Liver Injury in Children: Signal Analysis of Suspected Drugs Based on the Food and Drug Administration Adverse Event Reporting System

Abstract

Abstract Purpose Evidence of drug-induced liver injury is abundant in adults but is lacking in children. Our aim was to identify suspected drug signals associated with pediatric liver injury. Methods Hepatic adverse events (HAEs) among children entered into the Food and Drug Administration Adverse Event Reporting System were analyzed. A descriptive analysis was performed to summarize pediatric HAEs, and a disproportionality analysis was conducted by evaluating reporting odds ratios (RORs) and proportional reporting ratios to detect suspected drugs. Results Here, 14,143 pediatric cases were reported, specifically 49.6% in males, 45.1% in females, and 5.2% unknown. Most patients (68.8%) were 6–18 years old. Hospitalization ranked first among definite outcomes (7,207 cases, 37.2%).
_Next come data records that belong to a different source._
Lemma by_hour_places orders window :
  dates_in_calendar orders → counts_places (by_hour orders window) HOURS (λ t, t mod 86400 / 3600) orders window.
Proof.
  intros Hcal. apply histogram_places; [|exact Hcal|vm_compute; reflexivity].
  intros t _. rewrite hour_spec. change DAY with 86400. pose proof (hour_place t). lia.
Qed.
Lemma by_weekday_places orders window :
  dates_in_calendar orders → counts_places (by_weekday orders window) DAYS (λ t, (t / 86400 + 3) mod 7) orders window.
Proof.
  intros Hcal. apply histogram_places; [|exact Hcal|vm_compute; reflexivity].
  intros t _. rewrite weekday_spec. change DAY with 86400. pose proof (weekday_place t). lia.
Qed.

(** C29: what the counts of a report are counts of. Those of the calendar
    periods of a window, whatever date is counted, add up to the count of the
    span the periods tile. A slice has a group for exactly the keys some order
    is filed under, holding those orders in the order they came in: by status,
    kind, currency or instance each once, so that the groups' counts add up to
    the window's; by payment method as often as it names the method, so that
    the sum counts an order once per method it names. A histogram has the
    twenty-four hours or the seven days as its labels, each with the orders
    created and completed in the window at that place of the clock or week,
    and over all places they add up to the window's counts. *)
Theorem counts_conserved (orders : list Order) (window : Window) (period : Period) :
  w_from window < w_until window → is_i64 (w_until window) → is_Some (opening window period) →
  dates_in_calendar orders →
  (∃ stop, stops window period stop ∧
    ∀ pick, sum_Z ((λ entry, dated pick orders entry.2) <$> buckets window period) =
      dated pick orders (mkWindow (w_from window) stop)) ∧
  (∀ dimension key,
    let group := orders ≫= λ o, replicate (mentions dimension key o) o in
    slice orders dimension !! key = if decide (group = []) then None else Some group) ∧
  (∀ dimension pick, dimension ∈ [ByStatus; ByKind; ByFiat; ByInstance] →
    sum_Z ((λ group, dated pick group.2 window) <$> btree_iter (slice orders dimension)) =
      dated pick orders window) ∧
  (∀ pick, sum_Z ((λ group, dated pick group.2 window) <$> btree_iter (slice orders ByMethod)) =
    sum_Z ((λ o, if is_some_and (contains window) (pick o) then Z.of_nat (length (o_payment_methods o)) else 0) <$> orders)) ∧
  counts_places (by_hour orders window) HOURS (λ t, t mod 86400 / 3600) orders window ∧
  counts_places (by_weekday orders window) DAYS (λ t, (t / 86400 + 3) mod 7) orders window ∧
  sum_Z (h_created (by_hour orders window)) = c_created (over orders window) ∧
  sum_Z (h_completed (by_hour orders window)) = c_completed (over orders window) ∧
  sum_Z (h_created (by_weekday orders window)) = c_created (over orders window) ∧
  sum_Z (h_completed (by_weekday orders window)) = c_completed (over orders window).
Proof.
  intros Hw Hu Ho Hcal.
  pose proof (by_hour_places orders window Hcal) as Hhour. pose proof (by_weekday_places orders window Hcal) as Hday.
  split_and!; [..|exact Hhour|exact Hday| | | |].
  - destruct (proj1 (buckets_tile_inner window period u64_max Hw Hu Ho ltac:(done))) as (stop & Ht & Hs).
    exists stop. split; [done|]. intros pick. by apply (tiles_dated period).
  - intros dimension key. apply slice_lookup.
  - intros dimension pick Hd. apply group_counts. intros o _.
    repeat (apply elem_of_cons in Hd as [->|Hd]; [by eexists|]). by apply elem_of_nil in Hd.
  - intros pick. apply group_counts_keys.
  - destruct Hhour as (_ & -> & _). apply (places_sum _ 24), hour_place.
  - destruct Hhour as (_ & _ & ->). apply (places_sum _ 24), hour_place.
  - destruct Hday as (_ & -> & _). apply (places_sum _ 7), weekday_place.
  - destruct Hday as (_ & _ & ->). apply (places_sum _ 7), weekday_place.
Qed.
End conserved.

(** ** Rates *)

Lemma ratio_share a b r :
  0 ≤ a ≤ b → b < 2 ^ 53 → ratio a b = Some r → is_share r.
Proof.
  intros Ha Hb. unfold ratio. case_decide; [|done]. intros [= <-]. apply share_bounds; lia.
Qed.

Lemma dated_le_length pick orders window : dated pick orders window ≤ Z.of_nat (length orders).
Proof. unfold dated, count_if. pose proof (length_filter (λ o, is_some_and (contains window) (pick o)) orders). lia. Qed.

Lemma completed_canceled orders window :
  0 ≤ c_completed (over orders window) ∧ 0 ≤ c_canceled (over orders window) ∧
  c_completed (over orders window) + c_canceled (over orders window) ≤ Z.of_nat (length orders).
Proof.
  cbn. unfold dated. split_and!; [apply count_if_nonneg..|].
  induction orders as [|o orders IH]; [done|]. rewrite !count_if_cons. cbn [length].
  unfold pick_completed, pick_canceled in *.
  repeat case_decide; try congruence; cbn [is_some_and] in *;
    repeat match goal with |- context [is_some_and ?f ?x] => destruct (is_some_and f x) end; lia.
Qed.

Lemma abandoned_le_created orders window :
  0 ≤ count_if (abandoned window) orders ≤ c_created (over orders window).
Proof.
  split; [apply count_if_nonneg|]. apply count_if_le. intros o _ H. unfold abandoned in H.
  by apply andb_prop in H as [H _].
Qed.

(** C30: the completion and abandonment rates of any window are missing exactly
    when there is nothing to divide by, and otherwise finite numbers between
    0 and 1; a growth figure is missing exactly when the previous period
    counted nothing. *)
Theorem rates_bounded (orders : list Order) (window : Window) (previous : option Window) (now : Z)
    (a := summarise_against orders window previous now) :
  Z.of_nat (length orders) < 2 ^ 53 →
  (completion_rate a = None ↔ completed a = 0 ∧ canceled a = 0) ∧
  (abandonment_rate a = None ↔ created a = 0) ∧
  (∀ r, completion_rate a = Some r ∨ abandonment_rate a = Some r → is_share r) ∧
  (created_delta a = None ↔ ∀ p, previous = Some p → c_created (over orders p) = 0).
Proof.
  intros Hlen. pose proof (completed_canceled orders window) as (H1 & H2 & H3).
  pose proof (abandoned_le_created orders window) as [H4 H5].
  assert (c_created (over orders window) ≤ Z.of_nat (length orders)) by apply dated_le_length.
  subst a. cbn [completion_rate abandonment_rate completed canceled created created_delta summarise_against].
  split_and!.
  - unfold ratio. case_decide; (split; [done || lia|lia || done]).
  - unfold ratio. case_decide; (split; [done || lia|lia || done]).
  - intros r [Hr|Hr]; eapply ratio_share; [| |exact Hr| | |exact Hr]; lia.
  - unfold growth. destruct previous as [p|]; cbn [c_created NONE].
    + assert (0 ≤ c_created (over orders p)) by apply count_if_nonneg.
      case_decide; (split; [intros; simplify_eq; lia || done|]).
      * intros Hp. specialize (Hp p eq_refl). lia.
      * done.
    + split; [by intros _ ? [=]|done].
Qed.
(* ===== verification/Published.v ===== *)
(** * What has been published

    [src/db/repo/published.rs] and [migrations/0003_publication_state.sql]:
    the two tables that let a later run say what changed. *)

From S2P Require Import Prelude Calendar Window Bucket Document Restatement.

#[local] Open Scope Z_scope.

(** ** The tables *)

Record DocumentRow : Type := mkDocumentRow {
  pd_hash : string; pd_revision : Z; pd_updated_at : Z;
  pd_restated_at : option Z; pd_restated_because : option string;
}.
Record RunRow : Type := mkRunRow {
  pr_snapshot_id : string; pr_generated_at : Z; pr_schema_version : Z;
  pr_first_event_at : option Z; pr_last_event_at : option Z; pr_events : Z;
}.
Record Tables : Type := mkTables {
  published_documents : gmap string DocumentRow;
  publication_runs : gmap string RunRow;
}.
Definition empty_tables : Tables := mkTables ∅ ∅.

(** [published::Run]. *)
Record Run : Type := mkRun {
  run_snapshot_id : string; run_generated_at : Z; run_schema_version : Z;
  run_first_event_at : option Z; run_last_event_at : option Z; run_events : Z;
}.

(** ** Reading and writing *)

(** [value as u32] of an [i64]. *)
Definition as_u32 (n : Z) : Z := n mod 2 ^ 32.

Definition into_previous (row : DocumentRow) : Previous :=
  let r := '(at_, because) ← option_zip (pd_restated_at row) (pd_restated_because row); Some (mkRestatement at_ because) in
  match r ≫= previous_restated (pd_hash row) (as_u32 (Z.max 0 (pd_revision row))) (pd_updated_at row) with
  | Some p => p
  | None => First (pd_hash row) (pd_updated_at row)
  end.
Definition all (t : Tables) : gmap string Previous := into_previous <$> published_documents t.

Definition row_of (p : Previous) : DocumentRow := {|
  pd_hash := hash p; pd_revision := revision p; pd_updated_at := updated_at p;
  pd_restated_at := at_ <$> restatement p; pd_restated_because := because <$> restatement p;
|}.
Definition record (address : string) (p : Previous) (t : Tables) : Tables :=
  mkTables (<[address := row_of p]> (published_documents t)) (publication_runs t).

Definition run_row (r : Run) : RunRow := {|
  pr_snapshot_id := run_snapshot_id r; pr_generated_at := run_generated_at r;
  pr_schema_version := run_schema_version r; pr_first_event_at := run_first_event_at r;
  pr_last_event_at := run_last_event_at r; pr_events := as_i64 (run_events r);
|}.
Definition record_run (r : Run) (t : Tables) : Tables :=
  mkTables (published_documents t) (<[run_snapshot_id r := run_row r]> (publication_runs t)).

Definition into_run (row : RunRow) : Run := {|
  run_snapshot_id := pr_snapshot_id row; run_generated_at := pr_generated_at row;
  run_schema_version := as_u32 (Z.max 0 (pr_schema_version row));
  run_first_event_at := pr_first_event_at row; run_last_event_at := pr_last_event_at row;
  run_events := Z.max 0 (pr_events row);
|}.
(** [ORDER BY generated_at DESC, snapshot_id DESC LIMIT 1]. *)
Definition latest_run (t : Tables) : option Run :=
  into_run <$> last (order_by (λ row, (pr_generated_at row, pr_snapshot_id row)) (rows (publication_runs t))).

(** ** What is written reads back *)

Definition run_ok (r : Run) : Prop :=
  0 ≤ run_schema_version r ≤ u32_max ∧ 0 ≤ run_events r ≤ i64_max.

Lemma as_u32_small n : 0 ≤ n ≤ u32_max → as_u32 (Z.max 0 n) = n.
Proof. unfold as_u32, u32_max. intros H. rewrite Z.max_r by lia. apply Z.mod_small. lia. Qed.

Lemma row_round_trip {cal : Calendar} p : previous_ok p → into_previous (row_of p) = p.
Proof.
  destruct p as [h u|h r u [a b]]; [done|]. intros [Hr _]. unfold into_previous; cbn.
  rewrite as_u32_small by lia. unfold previous_restated. by rewrite decide_True by lia.
Qed.

Lemma into_previous_ok {cal : Calendar} row :
  (∀ a, pd_restated_at row = Some a → spelled a) → previous_ok (into_previous row).
Proof.
  intros Ha. unfold into_previous. destruct (pd_restated_at row) as [a|], (pd_restated_because row) as [b|]; cbn; try done.
  unfold previous_restated. case_decide; [|done]. cbn. split; [|by apply Ha].
  unfold as_u32, u32_max in *. pose proof (Z.mod_pos_bound (Z.max 0 (pd_revision row)) (2 ^ 32)). lia.
Qed.

Lemma run_round_trip r : run_ok r → into_run (run_row r) = r.
Proof.
  intros [Hs He]. unfold into_run, run_row; cbn. rewrite as_u32_small, as_i64_small by (done || lia). rewrite Z.max_r by lia. by destruct r.
Qed.

Lemma latest_run_max t row :
  last (order_by (λ row, (pr_generated_at row, pr_snapshot_id row)) (rows (publication_runs t))) = Some row →
  row ∈ rows (publication_runs t) ∧ ∀ x, x ∈ rows (publication_runs t) → pr_generated_at x ≤ pr_generated_at row.
Proof.
  intros [Hin Hmax]%last_by_Some. split; [done|]. intros x Hx. destruct (Hmax x Hx) as [?|[? _]]; cbn in *; lia.
Qed.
In total, 264 disproportionate drug signals were identified. The top 10 drugs by the number of reports were paracetamol (1,365; ROR, 3.6; 95% confidence interval (CI), 3.4–3.8), methotrexate (878; ROR, 2.5; 95%CI, 2.3–2.7), vincristine (649; ROR, 3.0; 95%CI, 2.8–3.3), valproic acid (511; ROR, 3.2; 95%CI, 2.9–3.6), cyclophosphamide (490; ROR, 2.4; 95%CI, 2.2–2.6), tacrolimus (427; ROR, 2.4; 95%CI, 2.2–2.7), prednisone (416; ROR, 2.1; 95%CI, 1.9–2.3), prednisolone (401; ROR, 2.3; 95%CI, 2.1–2.5), etoposide (378; ROR, 2.3; 95%CI, 2.1–2.6), and cytarabine (344; ROR, 2.8; 95%CI, 2.5–3.2). After excluding validated hepatotoxic drugs, six were newly detected, specifically acetylcysteine, thiopental, temazepam, nefopam, primaquine, and pyrimethamine. Conclusion The hepatotoxic risk associated with 264 signals needs to be noted in practice. The causality of hepatotoxicity and mechanism among new signals should be verified with preclinical and clinical studies.